## [Task brief]
Using the listing below, print exactly everything from the line with "revert u. induction n as [|n IH]; intros u." down to the line with "intros [|] e.", both included, and nothing more.

## [Information provided]

(** X7: [read] raises nothing of its own.  When it raises, either the
    session holds no device (the attribute is unbound), or the device read
    raised that exception, or the flag was set, a key was recognized and
    starting the beep program raised it.  Conversely an exception of the
    device read always comes out of [read], before anything is printed or
    any beep is started. *)
Theorem read_failure_modes (timeout : option Z) (beep : bool) (w : World) :
  (forall e, fst (read timeout beep w) = Raise e ->
     (_device w = None /\ e = AttributeError "_device") \/
     (exists d d', _device w = Some d /\ dev_read d 6 timeout = (Raise e, d')) \/
     (beep = true /\
      exists d d' raw args s',
        _device w = Some d /\ dev_read d 6 timeout = (Return raw, d') /\
        recognized raw /\ subprocess_call args (speaker w) = (Raise e, s'))) /\
  (forall d d' e, _device w = Some d -> dev_read d 6 timeout = (Raise e, d') ->
     read timeout beep w = (Raise e, with_device d' w)).
Proof.
  split.
  2:{ intros d d' e Hd Hr. unfold read, bind, device_read. now rewrite Hd, Hr. }
  intros e. unfold read, bind, device_read.
  destruct (_device w) as [d|] eqn:Hd;
    [|cbn; intros H; injection H as <-; left; auto].
  destruct (dev_read d 6 timeout) as [[raw|e0] d'] eqn:Hr;
    [|cbn; intros H; injection H as <-; right; left; eauto].
  assert (Hbeep : forall args (name : string),
    recognized raw ->
    fst (let (o, w') := (if beep then call args else ret tt) (with_device d' w) in
         match o with
         | Return _ => ret (Some name) w'
         | Raise e1 => (Raise e1, w')
         end) = Raise e ->
    beep = true /\
    exists d0 d'0 raw0 args0 s',
      Some d = Some d0 /\ dev_read d0 6 timeout = (Return raw0, d'0) /\
      recognized raw0 /\ subprocess_call args0 (speaker w) = (Raise e, s')).
  { intros args name Hrec. destruct beep; [|cbn; discriminate].
    unfold call. cbn [speaker with_device].
    destruct (subprocess_call args (speaker w)) as [[code|e1] s'] eqn:Es;
      cbn; [discriminate|].
    intros H; injection H as <-. split; [reflexivity|].
    exists d, d', raw, args, s'. auto. }
  destruct (bytes_eqb raw [1; 2; 58]) eqn:E1.
  { intros H. right; right. eapply Hbeep; [|exact H]. left. apply bytes_eqb_eq, E1. }
  destruct (bytes_eqb raw [1; 2; 59]) eqn:E2.
  { intros H. right; right. eapply Hbeep; [|exact H]. right; left. apply bytes_eqb_eq, E2. }
  destruct (bytes_eqb raw [1; 2; 60]) eqn:E3.
  { intros H. right; right. eapply Hbeep; [|exact H]. right; right. apply bytes_eqb_eq, E3. }
  cbn. discriminate.
Qed.

Lemma hex_value_digit (n : Z) : 0 <= n < 16 -> hex_value (hex_digit n) = Some n.
Proof.
  intros Hn.
  assert (Hall : forallb (fun i => match hex_value (hex_digit i) with
                                   | Some j => i =? j
                                   | None => false
                                   end)
                         (map Z.of_nat (seq 0 16)) = true) by reflexivity.
  rewrite forallb_forall in Hall. specialize (Hall n).
  destruct (hex_value (hex_digit n)) as [j|].
  - f_equal. symmetry. apply Z.eqb_eq, Hall.
    apply in_map_iff. exists (Z.to_nat n). split; [lia|apply in_seq; lia].
  - discriminate Hall.
    apply in_map_iff. exists (Z.to_nat n). split; [lia|apply in_seq; lia].
Qed.

Lemma unhex_hex (b : bytes) :
  Forall (fun x => 0 <= x < 256) b ->
  unhex (hex b) = Some b /\ String.length (hex b) = (2 * List.length b)%nat.
Proof.
  induction 1 as [|x rest Hx _ IH]; [split; reflexivity|].
  destruct IH as (IH1 & IH2). cbn [hex unhex String.length List.length].
  rewrite !hex_value_digit, IH1, IH2.
  - split; [|lia]. do 2 f_equal.
    pose proof (Z.div_mod x 16 ltac:(lia)). lia.
  - apply Z.mod_pos_bound. lia.
  - split; [apply Z.div_pos; lia|apply Z.div_lt_upper_bound; lia].
Qed.
(** X21. Receiving a backfill never looks at the recency that was sent:
    the chunks of two deletions of a key, and of two key-value atoms, that
    differ in their recency only leave the same store, and so do two
    [delete_key] chunks however they were made. *)
Theorem receive_backfill_ignores_recency (st : store_t) :
  (forall (k : store_key_t) (r1 r2 : repli_timestamp_t),
      Store.receive_backfill
        (Store.memcached_backfill_callback (on_deletion k r1)) st
      = Store.receive_backfill
          (Store.memcached_backfill_callback (on_deletion k r2)) st)
  /\ (forall (k : store_key_t) (v : data_buffer_ptr) (flags : mcflags_t)
             (et : exptime_t) (cas : cas_t) (r1 r2 : repli_timestamp_t),
      Store.receive_backfill
        (Store.memcached_backfill_callback
           (on_keyvalue (mk_backfill_atom _ k v flags et r1 cas))) st
      = Store.receive_backfill
          (Store.memcached_backfill_callback
             (on_keyvalue (mk_backfill_atom _ k v flags et r2 cas))) st)
  /\ (forall (k : store_key_t) (r1 r2 : repli_timestamp_t),
      Store.receive_backfill (delete_key k r1) st
      = Store.receive_backfill (delete_key k r2) st).
Proof. repeat split. Qed.

Section WithRoundtrip.
Context {Rk : Roundtrip key_range_t (fun _ => True)}.

Lemma decode_key_trailing (r : key_range_t) (junk : list byte) :
  decode_key (serialize r ++ junk) = Some r.
Proof.
  unfold decode_key.
  replace (vector_read_stream_t (serialize r ++ junk))
    with (prepend (serialize r) (vector_read_stream_t junk)) by reflexivity.
  now rewrite (roundtrip r _ I).
Qed.

(** X22. Reading the metainfo decodes a region from the front of each key
    and never checks that the key ends there: bytes after the encoding of
    the region are ignored, and the store reads as the one without them. *)
Theorem get_metainfo_internal_ignores_trailing_bytes
    (pieces : list (key_range_t * binary_blob_t * list byte))
    (b : btree_slice_t) :
  Store.get_metainfo_internal
    (mk_store
       (map (fun x => (serialize (fst (fst x)) ++ snd x, snd (fst x))) pieces)
       b)
  = Store.get_metainfo_internal
      (mk_store (map Store.persisted (map fst pieces)) b).
Proof.
  unfold Store.get_metainfo_internal, get_superblock_metainfo; simpl.
  rewrite read_pairs_persisted; simpl.
  rewrite (read_pairs_decoded _ (map (fun x => fst (fst x)) pieces)).
  - simpl. replace (combine _ _) with (map fst pieces); [reflexivity|].
    induction pieces as [|[[r v] junk] pieces IH]; simpl; [reflexivity|].
    now rewrite <- IH.
  - induction pieces as [|[[r v] junk] pieces IH]; simpl; [reflexivity|].
    now rewrite decode_key_trailing, IH.
Qed.

End WithRoundtrip.
End StoreMore.

(** ** The reference implementations satisfy the laws *)

Module ReferenceLaws.
Import Reference.

(** *** Codecs *)

Lemma read_exactly_prepend (bs : list byte) (rest : read_stream_t) :
  read_exactly (prepend bs rest) (length bs) = Decoded bs rest.
Proof.
  unfold read_exactly. rewrite force_read_prepend.
  replace (Z.of_nat (length bs) =? -1) with false by (symmetry; apply Z.eqb_neq; lia).
  now rewrite Z.ltb_irrefl.
Qed.

Lemma Z_of_byte_of_Z (z : Z) : Z_of_byte (byte_of_Z z) = z mod 256.
Proof.
  unfold Z_of_byte, byte_of_Z.
  assert (Hb : 0 <= z mod 256 < 256) by (apply Z.mod_pos_bound; lia).
  destruct (Byte.of_N (Z.to_N (z mod 256))) as [b|] eqn:E.
  - apply Byte.to_of_N in E. rewrite E. apply Z2N.id. lia.
  - apply Byte.of_N_None_iff in E. lia.
Qed.

Lemma le_decode_encode (n : nat) (u : Z) :
  le_decode (le_encode n u) = u mod 256 ^ Z.of_nat n.
Proof.
  revert u. induction n as [|n IH]; intros u.
  - simpl. now rewrite Z.mod_1_r.
  - cbn [le_encode le_decode]. rewrite Z_of_byte_of_Z, IH.
    rewrite Nat2Z.inj_succ, Z.pow_succ_r by lia.
    rewrite Z.rem_mul_r by lia. reflexivity.
Qed.

Lemma length_le_encode (n : nat) (u : Z) : length (le_encode n u) = n.
Proof. revert u. induction n; intros; simpl; auto. Qed.

Lemma length_list_byte_of_string (s : string) :
  length (list_byte_of_string s) = String.length s.
Proof. induction s as [|c s IH]; simpl; [reflexivity | now f_equal]. Qed.

#[export] Instance bool_roundtrip : Roundtrip bool (fun _ => True).
Proof.
  intros b rest _. cbn [serialize deserialize bool_serializable].
  rewrite (read_exactly_prepend [_] rest). now destruct b.
Qed.

#[export] Instance int64_roundtrip : Roundtrip Z in_int64.
Proof.
  intros z rest Hz. cbn [serialize deserialize int64_serializable].
  pose proof (read_exactly_prepend (le_encode 8 (z mod 2 ^ 64)) rest) as Hr.
  rewrite length_le_encode in Hr. rewrite Hr, le_decode_encode.
  change (256 ^ Z.of_nat 8) with (2 ^ 64). rewrite Z.mod_mod by lia.
  f_equal. unfold to_int64. rewrite Zplus_mod_idemp_l.
  unfold in_int64, int64_min, int64_max in Hz.
  rewrite Z.mod_small by lia. lia.
Qed.

#[export] Instance string_roundtrip : Roundtrip string string_fits.
Proof.
  intros s rest Hs. unfold string_fits in Hs.
  assert (Hin : in_int64 (Z.of_nat (String.length s)))
    by (unfold in_int64, int64_min; split; [lia | exact Hs]).
  cbn [serialize deserialize string_serializable].
  rewrite to_int64_id by exact Hin.
  rewrite prepend_app, (roundtrip (T := Z)) by exact Hin.
  replace (Z.of_nat (String.length s) <? 0) with false
    by (symmetry; apply Z.ltb_ge; lia).
  rewrite Nat2Z.id, <- length_list_byte_of_string, read_exactly_prepend.
  now rewrite string_of_list_byte_of_string.
Qed.

Lemma store_key_of_string_contents (k : store_key_t) :
  store_key_of_string (contents k) = Some k.
Proof.
  destruct k as [c p]; simpl. unfold store_key_of_string.
  generalize (@eq_refl bool (String.length c <=? MAX_KEY_SIZE)%nat).
  generalize ((String.length c <=? MAX_KEY_SIZE)%nat) at 2 3.
  intros [|] e.
  - f_equal. now apply store_key_ext.
  - congruence.
Qed.

#[export] Instance store_key_roundtrip : Roundtrip store_key_t (fun _ => True).
Proof.
  intros k rest _. cbn [serialize deserialize store_key_serializable].
  change (?b :: ?l) with ([b] ++ l). rewrite prepend_app.
  rewrite (read_exactly_prepend [_] (prepend _ rest)).
  rewrite Z_of_byte_of_Z.
  pose proof (size_ok k) as Hk. apply Nat.leb_le in Hk. unfold MAX_KEY_SIZE in Hk.
  rewrite Z.mod_small by lia.
  rewrite Nat2Z.id, <- length_list_byte_of_string, read_exactly_prepend.
  now rewrite string_of_list_byte_of_string, store_key_of_string_contents.
Qed.

#[export] Instance key_range_roundtrip : Roundtrip key_range_t (fun _ => True).
Proof.
  intros [l [u k]] rest _. cbn [serialize deserialize key_range_serializable].
  cbn [left right unbounded key].
  rewrite !prepend_app.
  rewrite (roundtrip (T := store_key_t)) by exact I.
  rewrite (roundtrip (T := bool)) by exact I.
  now rewrite (roundtrip (T := store_key_t)) by exact I.
Qed.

## [Task result]
  revert u. induction n as [|n IH]; intros u.
  - simpl. now rewrite Z.mod_1_r.
  - cbn [le_encode le_decode]. rewrite Z_of_byte_of_Z, IH.
    rewrite Nat2Z.inj_succ, Z.pow_succ_r by lia.
    rewrite Z.rem_mul_r by lia. reflexivity.
Qed.

Lemma length_le_encode (n : nat) (u : Z) : length (le_encode n u) = n.
Proof. revert u. induction n; intros; simpl; auto. Qed.

Lemma length_list_byte_of_string (s : string) :
  length (list_byte_of_string s) = String.length s.
Proof. induction s as [|c s IH]; simpl; [reflexivity | now f_equal]. Qed.

#[export] Instance bool_roundtrip : Roundtrip bool (fun _ => True).
Proof.
  intros b rest _. cbn [serialize deserialize bool_serializable].
  rewrite (read_exactly_prepend [_] rest). now destruct b.
Qed.

#[export] Instance int64_roundtrip : Roundtrip Z in_int64.
Proof.
  intros z rest Hz. cbn [serialize deserialize int64_serializable].
  pose proof (read_exactly_prepend (le_encode 8 (z mod 2 ^ 64)) rest) as Hr.
  rewrite length_le_encode in Hr. rewrite Hr, le_decode_encode.
  change (256 ^ Z.of_nat 8) with (2 ^ 64). rewrite Z.mod_mod by lia.
  f_equal. unfold to_int64. rewrite Zplus_mod_idemp_l.
  unfold in_int64, int64_min, int64_max in Hz.
  rewrite Z.mod_small by lia. lia.
Qed.

#[export] Instance string_roundtrip : Roundtrip string string_fits.
Proof.
  intros s rest Hs. unfold string_fits in Hs.
  assert (Hin : in_int64 (Z.of_nat (String.length s)))
    by (unfold in_int64, int64_min; split; [lia | exact Hs]).
  cbn [serialize deserialize string_serializable].
  rewrite to_int64_id by exact Hin.
  rewrite prepend_app, (roundtrip (T := Z)) by exact Hin.
  replace (Z.of_nat (String.length s) <? 0) with false
    by (symmetry; apply Z.ltb_ge; lia).
  rewrite Nat2Z.id, <- length_list_byte_of_string, read_exactly_prepend.
  now rewrite string_of_list_byte_of_string.
Qed.

Lemma store_key_of_string_contents (k : store_key_t) :
  store_key_of_string (contents k) = Some k.
Proof.
  destruct k as [c p]; simpl. unfold store_key_of_string.
  generalize (@eq_refl bool (String.length c <=? MAX_KEY_SIZE)%nat).
  generalize ((String.length c <=? MAX_KEY_SIZE)%nat) at 2 3.
  intros [|] e.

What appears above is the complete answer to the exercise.